Woman finds cougar in garage


    By Robert Thompson

    Finding a strange cat in your garage is not a strange experience in suburbia. Finding a 30-pound wildcat is.

    “It certainly was out of the ordinary,” said Ruth Jensen, who ran across the cougar in her garage.

    The 6-month-old mountain lion that was captured in Jensen’s yard will now be sold to a zoo, according to Division of Wildlife Resources.

    Jensen returned to her home in Highland on April 27 to find officers from Fish and Wildlife Services combing her neighborhood in search of a cougar. She was the lucky one who found the animal.

    The wildlife officers were following up on a call that they had received from someone who had found the mountain lion up in a tree. When they arrived, the officers shot the cougar with a tranquilizer.

    But tranquilizer failed to work, and instead of subduing the mountain lion, the tranquilizer scared it off.

    After bolting, the cougar was not able to be located until Jensen found it stretched out on her garage floor.

    When she saw the disoriented animal, Jensen realized that the mountain lion was probably more afraid than she was.

    “As soon as the cougar saw me, he jumped up and darted under the car,” Jensen said.

    “I’ve seen cougars in the zoo, but it’s not the same as having one right next to you,” Jensen said.

    The recent mountain lion sighting and capture is reminiscent of the January 29 capture of two cougar cubs in downtown Salt Lake City.

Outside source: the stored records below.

(* ===== verification/Selection.v ===== *)
(** Selections ([crates/text/src/selection.rs]): two ends and the side the
    cursor is on. *)
From S2P Require Import Prelude.

Module Selection.
Section selection.
(** The type of positions with its order, and the type of goals (pixel
    positions kept for vertical motion, which no operation here inspects). *)
Context {T Goal : Type} (cmp : T → T → comparison).

(** [crates/text/src/selection.rs:18-24] Selection *)
Record t := mk { id : Z; start : T; end_ : T; reversed : bool; goal : Goal }.

(** [crates/text/src/selection.rs:28-34] Selection::head *)
Definition head (s : t) : T := if reversed s then start s else end_ s.
(** [crates/text/src/selection.rs:37-43] Selection::tail *)
Definition tail (s : t) : T := if reversed s then end_ s else start s.

(** [crates/text/src/selection.rs:58-63] Selection::collapse_to *)
Definition collapse_to (s : t) (point : T) (new_goal : Goal) : t :=
  mk (id s) point point false new_goal.

(** [crates/text/src/selection.rs:67-69] Selection::is_empty *)
Definition is_empty (s : t) : bool := is_eq (cmp (start s) (end_ s)).

(** [crates/text/src/selection.rs:71-86] Selection::set_head *)
Definition set_head (s : t) (head : T) (new_goal : Goal) : t :=
  if is_lt (cmp head (tail s)) then
    let '(e, r) := if negb (reversed s) then (start s, true) else (end_ s, reversed s) in
    mk (id s) head e r new_goal
  else
    let '(st, r) := if reversed s then (end_ s, false) else (start s, reversed s) in
    mk (id s) st head r new_goal.

(** [crates/text/src/selection.rs:88-103] Selection::set_tail *)
Definition set_tail (s : t) (tail : T) (new_goal : Goal) : t :=
  if is_le (cmp tail (head s)) then
    let '(e, r) := if reversed s then (start s, false) else (end_ s, reversed s) in
    mk (id s) tail e r new_goal
  else
    let '(st, r) := if negb (reversed s) then (end_ s, true) else (start s, reversed s) in
    mk (id s) st tail r new_goal.

(** [crates/text/src/selection.rs:105-116] Selection::set_head_tail *)
Definition set_head_tail (s : t) (head tail : T) (new_goal : Goal) : t :=
  if is_lt (cmp head tail) then mk (id s) head tail true new_goal
  else mk (id s) tail head false new_goal.

(** [crates/text/src/selection.rs:118-124] Selection::swap_head_tail *)
Definition swap_head_tail (s : t) : t :=
  if reversed s then mk (id s) (start s) (end_ s) false (goal s)
  else mk (id s) (end_ s) (start s) (reversed s) (goal s).

(** [crates/text/src/selection.rs:128-130] Selection::range *)
Definition range (s : t) : T * T := (start s, end_ s).

(** [crates/text/src/selection.rs:151-153] Selection::equals *)
Definition equals (s : t) (offset_range : T * T) : bool :=
  is_eq (cmp (start s) offset_range.1) && is_eq (cmp (end_ s) offset_range.2).

(** The range of a selection is not inverted. *)
Definition ordered (s : t) : Prop := cmp (start s) (end_ s) ≠ Gt.
End selection.
Arguments t : clear implicits.

(** [crates/text/src/selection.rs:45-56] Selection::map *)
Definition map {T S Goal} (f : T → S) (s : t T Goal) : t S Goal :=
  mk (id s) (f (start s)) (f (end_ s)) (reversed s) (goal s).

Section laws.
Context {T Goal : Type} (cmp : T → T → comparison) `{!TotalCmp cmp}.
Implicit Types (s : t T Goal).

Lemma cmp_le_opp x y : cmp x y ≠ Lt → cmp y x ≠ Gt.
Proof. rewrite (cmp_antisym cmp x y). by destruct (cmp x y). Qed.
Lemma cmp_gt_opp x y : cmp x y = Gt → cmp y x ≠ Gt.
Proof. rewrite (cmp_antisym cmp x y). by destruct (cmp x y). Qed.

(** Moving one end of an ordered selection moves that end and leaves the other one:
    after [set_head] the head is the new one and the tail is the old tail, after
    [set_tail] conversely, after [set_head_tail] both are the given ones; the
    selection stays ordered, it is reversed exactly when its head is before its
    tail, and its id is kept. *)
Theorem set_ends s h tl g :
  ordered cmp s →
  let s1 := set_head cmp s h g in
  let s2 := set_tail cmp s tl g in
  let s3 := set_head_tail cmp s h tl g in
  (head s1 = h ∧ tail s1 = tail s ∧ ordered cmp s1 ∧ reversed s1 = is_lt (cmp h (tail s))) ∧
  (tail s2 = tl ∧ head s2 = head s ∧ ordered cmp s2 ∧ reversed s2 = is_lt (cmp (head s) tl)) ∧
  (head s3 = h ∧ tail s3 = tl ∧ ordered cmp s3 ∧ reversed s3 = is_lt (cmp h tl)) ∧
  id s1 = id s ∧ id s2 = id s ∧ id s3 = id s.
Proof.
  destruct s as [i st e [|] g0]; cbn; unfold set_head, set_tail, set_head_tail, ordered; cbn;
    intros Ho;
    rewrite (cmp_antisym cmp tl st) || rewrite (cmp_antisym cmp tl e);
    destruct (cmp h e) eqn:E1; destruct (cmp h st) eqn:E2;
    destruct (cmp tl st) eqn:E3; destruct (cmp tl e) eqn:E4;
    destruct (cmp h tl) eqn:E5; cbn; rewrite ?E1, ?E2, ?E3, ?E4, ?E5; split_and!; try done;
    first [ by apply cmp_gt_opp | apply cmp_le_opp; congruence ].
Qed.

(** [swap_head_tail] exchanges head and tail. A reversed selection stays ordered, but a
    non-empty selection that is not reversed is left with its start after its
    end: there the operation swaps the two positions instead of setting the
    [reversed] flag. *)
Theorem swap_head_tail_ends s :
  ordered cmp s →
  head (swap_head_tail s) = tail s ∧ tail (swap_head_tail s) = head s ∧
  reversed (swap_head_tail s) = false ∧
  (ordered cmp (swap_head_tail s) ↔ reversed s = true ∨ is_empty cmp s = true).
Proof.
  destruct s as [i st e [|] g0]; unfold ordered, is_empty; cbn; intros Ho; split_and!; try done.
  - split; auto.
  - rewrite (cmp_antisym cmp st e). destruct (cmp st e); cbn; split; intros H; try done;
      try (by destruct H); auto.
Qed.
End laws.

Lemma set_ends_witness :
  let s := mk (Goal := unit) 7 3 9 false tt in
  set_head Z.compare s 1 tt = mk 7 1 3 true tt ∧
  head (set_head Z.compare s 1 tt) = 1 ∧ tail (set_head Z.compare s 1 tt) = 3.
Proof.
  cbn zeta. split; [reflexivity|].
  destruct (set_ends Z.compare (mk (Goal := unit) 7 3 9 false tt) 1 4 tt) as [(H1 & H2 & _) _].
  - discriminate.
  - split; [exact H1|exact H2].
Defined.

Lemma swap_head_tail_ends_witness :
  let s := mk (Goal := unit) 7 3 9 false tt in
  swap_head_tail s = mk 7 9 3 false tt ∧ ¬ ordered Z.compare (swap_head_tail s).
Proof.
  cbn zeta. split; [reflexivity|].
  destruct (swap_head_tail_ends Z.compare (mk (Goal := unit) 7 3 9 false tt)) as (_ & _ & _ & H).
  - discriminate.
  - rewrite H. intros [E|E]; discriminate.
Defined.
End Selection.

    “Mountain lions are seen in populated areas nearly monthly,” said David Hintze, regional wildlife program manager for the Division of Wildlife Resources.

    But by the time that wildlife officers are able to respond to a cougar sighting, the animal has often left the area. Hintze said that officers usually remove only one or two cougars per year.

    Although mountain lions sightings occur somewhat frequently, the chances of being attacked by a mountain lion are “much lower than being hit by lightning,” Hintze said.

    According to Hintze, mountain lions are shy animals, and often the reason that they wander into populated areas is because they have lost their mothers and haven’t learned to fend for themselves.

    Hintze said that cougars are not much of a threat to people, although in populated areas “they often look for easy prey” like cats and chickens.

    When mountain lions are captured, they are usually released into the wild away from people and livestock. But if a young cougar were released into another cougar’s territory, its life could be in danger. The newly-captured cougar will be sold to a zoo like the two cubs that were captured in January.

    The cougar’s safety is one of the major reasons that the cougar will be sold to a zoo, Hintze said.